Six stable partnerships between Anabaena cyanobacteria and different fungal species successfully grew using only Martian soil simulant, air, light, and inorganic liquid medium without additional carbon or nitrogen. The paired communities consistently outperformed organisms grown alone, with cyanobacteria showing much faster growth rates in partnerships. Different fungi produced distinct crystal morphologies—some creating prism-like, plate-like, or rod-like calcium carbonate crystals, while others developed gel-like structures or extensive mycelial networks. Benedict’s test confirmed that cyanobacteria were producing reducing sugars for their fungal partners, proving the mutualistic relationship.
The study used Martian soil simulants rather than actual Martian regolith, which may not perfectly replicate the complex chemistry and conditions on Mars. The microorganisms cannot survive directly on Mars’ surface due to low atmospheric pressure (0.7% of Earth’s), extreme temperature fluctuations (-135°F to 70°F), and lack of radiation protection, requiring protective photobioreactor environments. The effects of Mars’ reduced gravity (38% of Earth’s) on biomineralization remain unknown.
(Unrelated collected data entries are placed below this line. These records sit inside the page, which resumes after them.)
(** The packet's own payload bytes are what is held, when they agree. *)
Lemma slice_held stream b ring span meta p pcm :
  buffer_wf stream b -> eb_records b = Rc_Pcm ring -> span_held b span meta ->
  packet_fits stream p -> packet_agrees b p -> packet_slice (Some p) span = Some pcm ->
  Some <$> (R_Pcm <$> pcm_samples pcm) = held_records b span.
Proof.
  intros Hwf Hring (_ & _ & Hh) [Hk Hr He] Ha. destruct (unit_pcm _ _ _ Hwf Hring) as [Hu Hst].
  unfold packet_slice. destruct (negb _ && _ && _) eqn:Eb; [|done]. intros [= <-].
  rewrite !andb_true_iff, negb_true_iff, !N.leb_le in Eb. destruct Eb as [[Hs H1] H2].
  set (f := h_first_sample (p_header p)) in *. set (n := h_frame_count (p_header p)) in *.
  assert (Hspf : samples_per_frame (stream_kind stream) = 1) by (destruct Hst as [-> | ->]; done).
  rewrite Hspf, N.mul_1_r in He.
  assert (Hlen : N.of_nat (length (p_payload p)) = n * 2).
  { rewrite (er_length _ _ Hr). unfold header_payload_bytes. rewrite Hk. unfold payload_bytes.
    rewrite Hs. by destruct Hst as [-> | ->]. }
  assert (Hc : content p = C_Pcm (i16_from_le <$> as_chunks 2 (p_payload p))).
  { unfold content. rewrite Hk, Hs. by destruct Hst as [-> | ->]. }
  unfold held_records, pcm_samples, slice. rewrite Hu in *. rewrite !N.div_1_r in *.
  set (a := N.to_nat (sp_start span - f)). set (k := N.to_nat (sp_end span - sp_start span)).
  replace (N.to_nat ((sp_end span - f) * 2) - N.to_nat ((sp_start span - f) * 2))%nat
    with (k * 2)%nat by lia.
  replace (N.to_nat ((sp_start span - f) * 2)) with (a * 2)%nat by lia.
  apply list_eq. intros i. rewrite !list_lookup_fmap.
  destruct (decide (i < k)%nat) as [Hi|Hi].
  - rewrite as_chunks_slice, lookup_seq_lt by lia. cbn.
    destruct (Hh (sp_start span + N.of_nat i) ltac:(lia)) as (m & d & r & Hq & _). rewrite Hq. cbn.
    assert (Hin : is_Some (as_chunks 2 (p_payload p) !! (a + i)%nat)).
    { apply lookup_lt_is_Some. rewrite length_as_chunks by lia.
      apply (Nat.div_le_lower_bound (length (p_payload p)) 2 (S (a + i))); lia. }
    destruct Hin as [c Hc']. rewrite Hc'. cbn. f_equal. f_equal. symmetry.
    apply (Ha (sp_start span + N.of_nat i)); [by rewrite Hq|]. unfold packet_record.
    rewrite Hu, N.div_1_r. fold f n.
    rewrite (proj2 (N.leb_le _ _)), (proj2 (N.ltb_lt _ _)) by lia. cbn [andb].
    rewrite Hc. cbn [content_records]. rewrite !list_lookup_fmap.
    replace (N.to_nat (sp_start span + N.of_nat i - f)) with (a + i)%nat by lia. by rewrite Hc'.
  - rewrite lookup_seq_ge by lia. cbn. rewrite (lookup_ge_None_2 (as_chunks _ _)); [done|].
    rewrite length_as_chunks, length_take by lia. apply (Nat.le_trans _ k); [|lia].
    apply Nat.Div0.div_le_upper_bound. lia.
Qed.

Lemma copied_pcm_held stream b ring span meta :
  buffer_wf stream b -> records_valid b -> eb_records b = Rc_Pcm ring -> span_held b span meta ->
  Some <$> (R_Pcm <$> pcm_samples (concat (i16_to_le <$> copy_ring 0%Z ring (slots b span))))
  = held_records b span.
Proof.
  intros Hwf Hv Hring Hh. unfold pcm_samples. rewrite pcm_bytes_roundtrip.
  - apply copy_ring_held; [|by eapply span_held_present]. intros i. by rewrite Hring.
  - pose proof (copy_ring_held R_Pcm 0%Z ring b span ltac:(by rewrite Hring)
      (span_held_present _ _ _ Hh)) as He.
    apply Forall_lookup_2. intros i z Hz. destruct Hh as (_ & _ & Hh).
    assert (Hi : held_records b span !! i = Some (Some (R_Pcm z)))
      by (by rewrite <- He, !list_lookup_fmap, Hz).
    unfold held_records in Hi. rewrite list_lookup_fmap in Hi.
    destruct (seq _ _ !! i) as [j|]; [|done]. cbn in Hi. injection Hi as Hi.
    destruct (held_record b _) as [[[m d] r]|] eqn:Eh; [|done]. injection Hi as ->.
    by apply (Hv _ _ _ _ Eh).
Qed.

(** ** Properties *)

(** Storing a packet keeps the buffer well formed and changes what it holds
    exactly so: records below the raised floor are forgotten, a record already
    held keeps its first copy with the timing of the packet that brought it, and
    the packet's other records are held with its own, a missing mark giving way
    to them. *)
Theorem store_first_copy_wins stream b packet :
  buffer_wf stream b -> packet_fits stream packet ->
  let b' := (store b packet).1 in
  buffer_wf stream b' /\
  (forall p, held_record b' p =
    if p <? bx_floor (eb_index b') then None
    else match held_record b p with Some r => Some r | None => packet_record (eb_unit b) packet p end) /\
  (forall p, is_missing b' p = (bx_floor (eb_index b') <=? p) && is_missing b p
    && negb (bool_decide (is_Some (packet_record (eb_unit b) packet p)))).
Proof.
  intros Hwf Hfit. by destruct (store_spec _ _ _ Hwf Hfit) as (? & _ & _ & _ & ? & ?).
Qed.

(** The pieces of a read follow each other from its start to its end without a
    hole or an overlap, the loop that makes them ends, and each piece says of
    every sample in it exactly what the buffer knows: held with the timing
    carried forward to it, reported missing, dropped, or unknown. *)
Theorem segments_tile stream b span :
  buffer_wf stream b ->
  exists segs, segments b span = Some segs /\ tiling (sp_start span) segs (sp_end span) /\
    Forall (segment_ok b) segs.
Proof. apply segments_spec. Qed.

(** A chunk carries exactly the records held in its span, in order, whether
    they are copied out of the ring, cut from the packet that brought them, or
    stand for digital silence. *)
Theorem chunk_data_exact stream b span meta packet :
  buffer_wf stream b -> records_valid b -> span_held b span meta ->
  (forall p, packet = Some p -> packet_fits stream p /\ packet_agrees b p) ->
  Some <$> chunk_records (chunk_data b span meta packet) = held_records b span.
Proof.
  intros Hwf Hv Hh Hp. unfold chunk_data, copy_cells, copy_afe.
  destruct (eb_records b) as [ring|ring|ring] eqn:Er; cbn [app].
  - destruct (bits_contain (bm_flags meta) _) eqn:Es.
    { by eapply silence_held. }
    destruct (packet_slice packet span) as [pcm|] eqn:Ep.
    + destruct packet as [p|]; [|done]. destruct (Hp p eq_refl) as [Hf Ha]. by eapply slice_held.
    + by eapply copied_pcm_held.
  - apply copy_ring_held; [|by eapply span_held_present]. intros i. by rewrite Er.
  - apply copy_ring_held; [|by eapply span_held_present]. intros i. by rewrite Er.
Qed.

(** A buffer's operations, in the order the timeline calls them. *)
Inductive BufferOp := Bo_Store (packet : Packet) | Bo_Missing (span : Span).
Definition buffer_step (b : EpochBuffer) (op : BufferOp) : EpochBuffer :=
  match op with Bo_Store p => (store b p).1 | Bo_Missing s => mark_missing b s end.
Definition op_fits (stream : StreamId) (op : BufferOp) : Prop :=
  match op with Bo_Store p => packet_fits stream p | Bo_Missing _ => True end.

Lemma buffer_step_wf stream b op :
  buffer_wf stream b -> records_valid b -> op_fits stream op ->
  buffer_wf stream (buffer_step b op) /\ records_valid (buffer_step b op) /\
  same_shape (eb_index b) (eb_index (buffer_step b op)).
Proof.
  intros Hwf Hv Hop. destruct op as [p|s]; cbn.
  - destruct (store_spec _ _ _ Hwf Hop) as (? & _ & ? & _).
    split_and!; [done|by eapply store_valid|done].
  - destruct (mark_missing_spec _ b s Hwf) as (? & _ & ? & _).
    split_and!; [done|by eapply mark_missing_valid|done].
Qed.

(** C40: Whatever packets arrive and however they overlap, an epoch's buffer stays
    within its bounds: at most [max_blocks] runs of metadata, nothing held older
    than its retention behind the newest record, and a ring no longer than the
    capacity. *)
Theorem buffer_bounded stream retention max_blocks ops b :
  Forall (op_fits stream) ops ->
  b = foldl buffer_step (buffer_new stream retention max_blocks) ops ->
  buffer_wf stream b /\ records_valid b /\
  let capacity := N.max (retention / samples_per_frame (stream_kind stream)) 1 in
  (length (bx_blocks (eb_index b)) <= Nat.max max_blocks 1)%nat /\
  (ring_length (eb_records b) <= N.to_nat capacity)%nat /\
  (forall p, is_Some (held_record b p) -> bx_end (eb_index b) - capacity <= p < bx_end (eb_index b)).
Proof.
  intros Hops ->.
  assert (H : forall b, buffer_wf stream b -> records_valid b ->
    buffer_wf stream (foldl buffer_step b ops) /\ records_valid (foldl buffer_step b ops) /\
    same_shape (eb_index b) (eb_index (foldl buffer_step b ops))).
  { induction Hops as [|op ops Hop _ IH]; intros b Hwf Hv; [done|]. cbn.
    destruct (buffer_step_wf _ _ _ Hwf Hv Hop) as (Hwf' & Hv' & (S1 & S2 & S3)).
    destruct (IH _ Hwf' Hv') as (? & ? & (T1 & T2 & T3)).
    split_and!; [done|done|]. split_and!; congruence. }
  destruct (H _ (buffer_new_wf stream retention max_blocks)) as (Hwf & Hv & (_ & Hc & Hm)).
  { intros p m d r. unfold held_record. done. }
  split_and!; [done|done|]. cbv zeta. cbn in Hc, Hm. pose proof (bw_index _ _ Hwf) as Hi.
  split_and!.
  - rewrite <- Hm. apply (ix_blocks _ Hi).
  - rewrite <- Hc. destruct (bw_ring _ _ Hwf) as [->|[-> _]]; lia.
  - intros p Hp%(held_record_data _ _ _ Hwf). unfold index_view in Hp.
    destruct (view _ _ p) eqn:Ev; [|done]. apply (view_bounds _ _ _ _ _ _ (ix_chain _ Hi)) in Ev.
    pose proof (ix_floor _ Hi). rewrite Hc in *. lia.
Qed.

(** A parsed packet of the stream's kind fits. *)
Lemma packet_fits_parsed stream frame p :
  parse frame = Ok p -> h_kind (p_header p) = stream_kind stream -> packet_fits stream p.
Proof.
  intros (_ & Hr & [He _]%header_end_Some & _)%parse_ok Hk. split; [done|done|]. by rewrite He, Hk.
Qed.

(** ** Witnesses *)
Definition mic_packet (first mono_ns : N) (flags : N) (pcm : list Z) : Packet := {|
  p_header := {| h_kind := K_Mic; h_flags := flags; h_epoch := 7; h_sequence := 1;
    h_first_sample := first; h_mono_ns := mono_ns; h_uncertainty_us := Some 5;
    h_frame_count := N.of_nat (length pcm); h_generation := 0; h_source_mask := 0 |};
  p_end_sample := first + N.of_nat (length pcm);
  p_payload := concat (i16_to_le <$> pcm) |}.
Definition packet_frame (p : Packet) : list byte :=
  header_write (p_header p) (header_payload_bytes (p_header p)) ++ p_payload p.

Definition example_first : Packet := mic_packet 10 1000 FLAG_DISCONTINUITY [1%Z; 2%Z; 3%Z; 4%Z].
Definition example_second : Packet := mic_packet 12 900 0 [30%Z; 40%Z; 50%Z; 60%Z].
Definition example_buffer : EpochBuffer := (store (buffer_new Mic 6 8) example_first).1.

Lemma example_first_fits : packet_fits Mic example_first.
Proof. by apply (packet_fits_parsed Mic (packet_frame example_first)). Qed.
Lemma example_second_fits : packet_fits Mic example_second.
Proof. by apply (packet_fits_parsed Mic (packet_frame example_second)). Qed.

Lemma store_first_copy_wins_witness :
  let b' := (store example_buffer example_second).1 in
  buffer_wf Mic b' /\
  (fun p => snd <$> held_record b' p) <$> [10; 11; 12; 13; 14; 15; 16]
  = [Some (R_Pcm 1%Z); Some (R_Pcm 2%Z); Some (R_Pcm 3%Z); Some (R_Pcm 4%Z);
     Some (R_Pcm 50%Z); Some (R_Pcm 60%Z); None].
Proof.
  split; [|vm_compute; reflexivity].
  refine (proj1 (store_first_copy_wins Mic example_buffer example_second _ example_second_fits)).
  refine (proj1 (store_spec Mic _ _ (buffer_new_wf Mic 6 8) example_first_fits)).
Defined.

Lemma segments_tile_witness :
  segments example_buffer (mkSpan 8 16) = Some
    [mkSegment (mkSpan 8 10) Sk_Unknown;
     mkSegment (mkSpan 10 14) (Sk_Data (mkMeta 0 1000 (Some 5) 0) true);
     mkSegment (mkSpan 14 16) Sk_Unknown] /\
  exists segs, segments example_buffer (mkSpan 8 16) = Some segs /\ tiling 8 segs 16 /\
    Forall (segment_ok example_buffer) segs.
Proof.
  split; [vm_compute; reflexivity|].
  refine (segments_tile Mic example_buffer (mkSpan 8 16) _).
  refine (proj1 (store_spec Mic _ _ (buffer_new_wf Mic 6 8) example_first_fits)).
Defined.

Lemma example_buffer_valid : buffer_wf Mic example_buffer /\ records_valid example_buffer.
Proof.
  destruct (buffer_step_wf Mic (buffer_new Mic 6 8) (Bo_Store example_first)) as (H1 & H2 & _);
    [apply buffer_new_wf|done|apply example_first_fits|]. by split.
Qed.

Lemma chunk_data_exact_witness :
  Some <$> chunk_records (chunk_data example_buffer (mkSpan 11 13) (mkMeta 0 0 None 0)
    (Some example_first)) = [Some (R_Pcm 2%Z); Some (R_Pcm 3%Z)].
Proof.
  refine (eq_trans (chunk_data_exact Mic example_buffer (mkSpan 11 13) (mkMeta 0 0 None 0)
    (Some example_first) (proj1 example_buffer_valid) (proj2 example_buffer_valid) _ _) _).
  - split_and!; [vm_compute; reflexivity|vm_compute; reflexivity|].
    intros q Hq. change (11 <= q < 13) in Hq.
    assert (q = 11 \/ q = 12) as [-> | ->] by lia; eexists _, _, _; split; vm_compute; reflexivity.
  - intros p [= <-]. split; [exact example_first_fits|]. intros q r r' H1 H2.
    unfold packet_record in H2. change (h_first_sample _ / _) with 10 in H2.
    change (h_frame_count _) with 4 in H2.
    destruct (N.leb_spec 10 q), (N.ltb_spec q (10 + 4)); cbn [andb fmap option_fmap option_map] in H2;
      try discriminate H2.
    assert (q = 10 \/ q = 11 \/ q = 12 \/ q = 13) as [-> | [-> | [-> | ->]]] by lia;
      vm_compute in H1, H2; congruence.
  - vm_compute; reflexivity.
Defined.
The research was conducted in controlled laboratory conditions that may not translate directly to Mars’ harsh environment.
Funding and Disclosures
This study was funded by NASA’s Innovative Advanced Concepts (NIAC) program under Grant No. 80NSSC23K0584 and partially funded by the Defense Advanced Research Projects Agency (DARPA) Young Faculty Award program under Grant No. D22AP00154. Erin C. Carr was supported by the National Science Foundation’s Postdoctoral Research Fellowships in Biology program under Award Number 2209217. The authors declared no conflicts of interest.
This study, “Bio-Manufacturing of Engineered Living Materials for Martian Construction: Design of the Synthetic Community,” was published by Nisha Rokaya, Erin C. Carr, Richard A. Wilson, and Congrui Jin in the Journal of Manufacturing Science and Engineering in August 2025 (Volume 147, Article 081008).